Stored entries

----

(** Where [Run] is: not called, with a listener that may still be wrapped, at the
    top of the loop with the last [connID], blocked in [Accept], with an
    accepted connection, returned. *)
Inductive runPhase : Type :=
| RIdle
| RListening (config : option handle)
| RTop (connID : Z)
| RAccepting (connID : Z)
| RAccepted (connID : Z)
| RReturned (err : option error).

(** Where [Stop] is. *)
Inductive stopPhase : Type :=
| SIdle
| SCancel
| SWait
| SReturned (err : option error).

(** [tlsConfig] is the configuration of the TLS listener when [listener] is
    one, and [secured] are the connections such a listener accepted. *)
Record serverState : Type := mkSrv {
  listener : option listenerState;
  listenerReady : bool;
  tlsConfig : option handle;
  shutdown : bool;
  connWg : Z;
  conns : list (Z * cphase);
  secured : list Z;
  run : runPhase;
  stop : stopPhase;
  onClosed : list Z;
}.

(** A server that has not run: [shutdownCancel] is set by [NewServer]. *)
Definition initServer : serverState := mkSrv None false None false 0 [] [] RIdle SIdle [].

(** Assignments to what the goroutines share, and their moves. *)
Definition set_run (r : runPhase) (s : serverState) : serverState :=
  mkSrv (listener s) (listenerReady s) (tlsConfig s) (shutdown s) (connWg s) (conns s)
    (secured s) r (stop s) (onClosed s).
Definition set_stop (p : stopPhase) (s : serverState) : serverState :=
  mkSrv (listener s) (listenerReady s) (tlsConfig s) (shutdown s) (connWg s) (conns s)
    (secured s) (run s) p (onClosed s).
Definition set_listener (l : option listenerState) (ready : bool) (s : serverState) : serverState :=
  mkSrv l ready (tlsConfig s) (shutdown s) (connWg s) (conns s) (secured s) (run s) (stop s)
    (onClosed s).
Definition set_conns (wg : Z) (l : list (Z * cphase)) (s : serverState) : serverState :=
  mkSrv (listener s) (listenerReady s) (tlsConfig s) (shutdown s) wg l (secured s) (run s)
    (stop s) (onClosed s).

(** [server.go:159-163] Ready *)
Definition Ready (s : serverState) : bool := listenerReady s.

(** [server.go:70-81] Run until it has a listener; [l] is what [net.Listen]
    returned.  [listenerReady] is set before the error is looked at. *)
Definition listen (opt : list Option) (l : option error) (s : serverState) : serverState :=
  let op := "gldap.(Server).Run" in
  let opts := getConfigOpts opt in
  match l with
  | Some e =>
      set_run (RReturned (Some (Wrapf op "unable to listen to addr %s" e)))
        (set_listener None true s)
  | None => set_run (RListening (withTLSConfig opts)) (set_listener (Some Open) true s)
  end.

(** [server.go:82-91] The TLS listener, which closes the one it wraps. *)
Definition wrapTLS (config : option handle) (s : serverState) : serverState :=
  mkSrv (listener s) (listenerReady s)
    (match config with Some c => Some c | None => tlsConfig s end) (shutdown s) (connWg s)
    (conns s) (secured s) (RTop 0) (stop s) (onClosed s).

(** [server.go:92-99] The top of Run's loop. *)
Definition loopTop (connID : Z) (s : serverState) : serverState :=
  let connID := go_int (connID + 1) in
  set_run (if shutdown s then RReturned None else RAccepting connID) s.

(** [server.go:100-108] Accept returned an error or a connection. *)
Definition accept (connID : Z) (err : option error) (s : serverState) : serverState :=
  let op := "gldap.(Server).Run" in
  set_run
    (match err with
     | Some e =>
         if Contains (ErrorText e) "use of closed network connection" then RReturned None
         else RReturned (Some (Wrapf op "error accepting conn" e))
     | None => RAccepted connID
     end) s.

(** [server.go:109-115] The connection is made, counted and its goroutine started;
    [newConn] fails when the connection's number has wrapped to 0. *)
Definition spawn (srv : Server) (connID : Z) (s : serverState) : serverState :=
  let op := "gldap.(Server).Run" in
  match newConn (Some 1) connID (Some (mkNetWriter "" None)) (Some (srv_logger srv))
          (Some (srv_router srv)) with
  | Ok _ =>
      mkSrv (listener s) (listenerReady s) (tlsConfig s) (shutdown s) (connWg s + 1)
        (conns s ++ [(connID, CServing)])
        (match tlsConfig s with Some _ => secured s ++ [connID] | None => secured s end)
        (RTop connID) (stop s) (onClosed s)
  | Err e => set_run (RReturned (Some (Wrapf op "unable to create in-memory conn" e))) s
  | Panic _ => s
  end.

(** What the goroutine of a connection calls before its deferred function. *)
Inductive connCall : Type := SetReadDeadline | SetWriteDeadline | ServeRequests.

(** [server.go:130-154] The body of a connection's goroutine: the calls it makes,
    and the panic it dies of after its deferred functions, if any.  [rd] and
    [wd] are what the connection's deadline setters return, [served] what
    [serveRequests] does. *)
Definition serveConn (srv : Server) (rd wd : option error) (served : outcome unit)
    : list connCall * option string :=
  let serve :=
    ([ServeRequests],
     match served with
     | Panic w => if disablePanicRecovery srv then Some w else None
     | _ => None
     end) in
  let write :=
    if decide (writeTimeout srv = 0) then serve
    else match wd with
         | Some _ => ([SetWriteDeadline], None)
         | None => (SetWriteDeadline :: serve.1, serve.2)
         end in
  if decide (readTimeout srv = 0) then write
  else match rd with
       | Some _ => ([SetReadDeadline], None)
       | None => (SetReadDeadline :: write.1, write.2)
       end.

(** [server.go:116-128] The deferred function of a connection's goroutine, one
    statement at a time: [connWg.Done], [conn.close], the callback. *)
Definition leave (i : nat) (srv : Server) (s : serverState) : serverState :=
  match conns s !! i with
  | Some (k, CServing) => set_conns (connWg s - 1) (<[i := (k, CLeft)]> (conns s)) s
  | Some (k, CLeft) => set_conns (connWg s) (<[i := (k, CClosed)]> (conns s)) s
  | Some (k, CClosed) =>
      mkSrv (listener s) (listenerReady s) (tlsConfig s) (shutdown s) (connWg s)
        (<[i := (k, CFinished)]> (conns s)) (secured s) (run s) (stop s)
        (match onCloseHandler srv with
         | Some _ => onClosed s ++ [k]
         | None => onClosed s
         end)
  | _ => s
  end.

(** [server.go:166-187] Stop up to the cancellation; [err] is what the listener's
    [Close] returned. *)
Definition closeListener (err : option error) (s : serverState) : serverState :=
  let op := "gldap.(Server).Stop" in
  match listener s with
  | None => set_stop SCancel s
  | Some _ =>
      set_stop
        (match err with
         | Some e =>
             if negb (Contains (ErrorText e) "use of closed network connection")
             then SReturned (Some (Wrapf op "" e)) else SCancel
         | None => SCancel
         end) (set_listener (Some ClosedListener) (listenerReady s) s)
  end.

(** [server.go:188-191] The cancellation of the shutdown context. *)
Definition cancel (s : serverState) : serverState :=
  mkSrv (listener s) (listenerReady s) (tlsConfig s) true (connWg s) (conns s) (secured s)
    (run s) SWait (onClosed s).

(** [server.go:192-195] Stop returns when [connWg.Wait] does. *)
Definition stopped (s : serverState) : serverState := set_stop (SReturned None) s.

(** [Stop] holds the read lock of [s.mu] until it returns; [Run] takes the write
    lock to set the listener. *)
Definition unlocked (s : serverState) : Prop :=
  match stop s with SIdle | SReturned _ => True | SCancel | SWait => False end.

Inductive step (srv : Server) : serverState → serverState → Prop :=
| step_listen s opt l : run s = RIdle → unlocked s → step srv s (listen opt l s)
| step_wrap s c : run s = RListening c → (c ≠ None → unlocked s) → step srv s (wrapTLS c s)
| step_top s k : run s = RTop k → step srv s (loopTop k s)
| step_accept s k : run s = RAccepting k → listener s = Some Open → step srv s (accept k None s)
| step_accept_err s k e : run s = RAccepting k → step srv s (accept k (Some e) s)
| step_spawn s k : run s = RAccepted k → step srv s (spawn srv k s)
| step_leave s i : step srv s (leave i srv s)
| step_closeListener s err : stop s = SIdle → step srv s (closeListener err s)
| step_cancel s : stop s = SCancel → step srv s (cancel s)
| step_stopped s : stop s = SWait → connWg s = 0 → step srv s (stopped s).

Definition reachable (srv : Server) (s : serverState) : Prop :=
  rtc (step srv) initServer s.

(** ** Invariants *)

(** The connections in a phase. *)
Definition in_phase (p : cphase) (l : list (Z * cphase)) : list Z :=
  omap (λ '(k, q), match p, q with
                   | CServing, CServing | CFinished, CFinished => Some k
                   | _, _ => None
                   end) l.

(** The counter of [Run] against the number of connections made. *)
Definition run_ok (r : runPhase) (n : nat) : Prop :=
  match r with
  | RTop k => k = Z.of_nat n
  | RAccepting k | RAccepted k => k = Z.of_nat n + 1
  | RIdle | RListening _ => n = 0%nat
  | RReturned _ => True
  end.

Record server_inv (srv : Server) (s : serverState) : Prop := {
  (** the wait group counts the connections that serve *)
  inv_wg : connWg s = Z.of_nat (length (in_phase CServing (conns s)));
  (** the callback ran for the connections that finished *)
  inv_onClose : onClosed s ≡ₚ
    match onCloseHandler srv with Some _ => in_phase CFinished (conns s) | None => [] end;
  (** connections are numbered from 1 *)
  inv_ids : Z.of_nat (length (conns s)) < 2 ^ 63 - 1 →
    (conns s).*1 = seqZ 1 (Z.of_nat (length (conns s))) ∧ run_ok (run s) (length (conns s));
  (** before the loop there is no connection *)
  inv_before : match run s with RIdle | RListening _ => conns s = [] ∧ tlsConfig s = None | _ => True end;
  (** with a TLS configuration every connection is secured *)
  inv_tls : secured s = match tlsConfig s with Some _ => (conns s).*1 | None => [] end;
}.

Lemma in_phase_app p l k : in_phase p (l ++ k) = in_phase p l ++ in_phase p k.
Proof. apply omap_app. Qed.

Lemma in_phase_middle p l1 l2 k q :
  in_phase p (l1 ++ (k, q) :: l2) = in_phase p l1 ++ in_phase p [(k, q)] ++ in_phase p l2.
Proof. rewrite in_phase_app. f_equal. by rewrite <-in_phase_app. Qed.

Lemma server_inv_same srv s s' :
  connWg s' = connWg s → conns s' = conns s → onClosed s' = onClosed s →
  tlsConfig s' = tlsConfig s → secured s' = secured s →
  (match run s' with
   | RIdle | RListening _ => match run s with RIdle | RListening _ => True | _ => False end
   | _ => True end) →
  (Z.of_nat (length (conns s)) < 2 ^ 63 - 1 →
   run_ok (run s) (length (conns s)) → run_ok (run s') (length (conns s))) →
  server_inv srv s → server_inv srv s'.
Proof.
  intros H1 H2 H3 H4 H5 Hb Hr [Ha Hb' Hc Hd He]. constructor; rewrite ?H1, ?H2, ?H3, ?H4, ?H5; try done.
  - intros Hl. destruct (Hc Hl). auto.
  - by destruct (run s'), (run s).
Qed.

(** A connection's goroutine moves on. *)
Lemma server_inv_leave srv i s : server_inv srv s → server_inv srv (leave i srv s).
Proof.
  intros Hi. unfold leave. destruct (conns s !! i) as [[k q]|] eqn:E; [|done].
  destruct (list_elem_of_split_length _ _ _ E) as (l1 & l2 & Hl & ->).
  assert (∀ q', <[length l1 := (k, q')]> (conns s) = l1 ++ (k, q') :: l2) as Hins.
  { intros q'. rewrite Hl. by rewrite insert_app_r_alt, Nat.sub_diag by lia. }
  assert (match run s with RIdle | RListening _ => False | _ => True end) as Hrun.
  { pose proof (inv_before _ _ Hi) as Hd. rewrite Hl in Hd.
    destruct (run s), l1; simpl in *; naive_solver. }
  destruct q; [..|done]; destruct Hi as [Ha Hb Hc _ He]; rewrite Hl, in_phase_middle in Ha, Hb;
    rewrite Hl, fmap_app in He; rewrite Hl, fmap_app, length_app in Hc; simpl in *;
    constructor; simpl; rewrite Hins, ?fmap_app, ?in_phase_middle, ?length_app in *; simpl;
    rewrite ?length_app in *; simpl in *; try done; try lia; try by destruct (run s).
  destruct (onCloseHandler srv); [|done]. rewrite Hb.
  etrans; [apply (Permutation_app_comm _ [k])|]. simpl. apply Permutation_middle.
Qed.

Lemma server_inv_spawn srv k s :
  run s = RAccepted k → server_inv srv s → server_inv srv (spawn srv k s).
Proof.
  intros Hr Hi. unfold spawn. destruct (newConn _ _ _ _ _) eqn:E; [|by apply (server_inv_same srv s)|done].
  destruct Hi as [Ha Hb Hc _ He]. constructor; simpl; rewrite ?in_phase_app; simpl.
  - rewrite length_app, Ha. simpl. lia.
  - by rewrite app_nil_r.
  - rewrite length_app, Hr in *. simpl in *. intros Hl. destruct Hc as [Hc Hk]; [lia|].
    rewrite fmap_app, Hc, Hk, Nat2Z.inj_add, seqZ_app by lia. simpl. split; [|lia].
    f_equal. unfold seqZ. simpl. f_equal. lia.
  - done.
  - rewrite He, fmap_app. by destruct (tlsConfig s).
Qed.

Lemma server_inv_wrap srv c s :
  run s = RListening c → server_inv srv s → server_inv srv (wrapTLS c s).
Proof.
  intros Hr [Ha Hb Hc Hd He]. rewrite Hr in Hc, Hd. destruct Hd as [Hn Ht].
  constructor; simpl; rewrite ?Hn; try done.
  - by rewrite Hn in Ha.
  - by rewrite Hn in Hb.
  - rewrite He, Ht. by destruct c.
Qed.

Lemma server_inv_step srv s s' : step srv s s' → server_inv srv s → server_inv srv s'.
Proof.
  intros Hs Hi. destruct Hs as [s opt l Hr _|s c Hr _|s k Hr|s k Hr Hl|s k e Hr|s k Hr|s i|s err Hst|s Hst|s Hst Hw].
  - destruct l; apply (server_inv_same srv s); try done; simpl; by rewrite Hr.
  - by apply server_inv_wrap.
  - apply (server_inv_same srv s); try done; simpl; rewrite Hr; destruct (shutdown s); try done.
    simpl. intros Hlt ->. apply wrapS_id; [lia|]. unfold in_int. change (64 - 1) with 63. lia.
  - apply (server_inv_same srv s); try done. simpl. by rewrite Hr.
  - apply (server_inv_same srv s); try done; simpl; by destruct (Contains _ _).
  - by apply server_inv_spawn.
  - by apply server_inv_leave.
  - unfold closeListener. destruct (listener s); apply (server_inv_same srv s); try done;
      simpl; by destruct (run s).
  - apply (server_inv_same srv s); try done; simpl; by destruct (run s).
  - apply (server_inv_same srv s); try done; simpl; by destruct (run s).
Qed.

----

About this task: Please copy each line of the records above that holds the word "RReturned".

Result for this exercise:
| RReturned (err : option error).
      set_run (RReturned (Some (Wrapf op "unable to listen to addr %s" e)))
  set_run (if shutdown s then RReturned None else RAccepting connID) s.
         if Contains (ErrorText e) "use of closed network connection" then RReturned None
         else RReturned (Some (Wrapf op "error accepting conn" e))
  | Err e => set_run (RReturned (Some (Wrapf op "unable to create in-memory conn" e))) s
  | RReturned _ => True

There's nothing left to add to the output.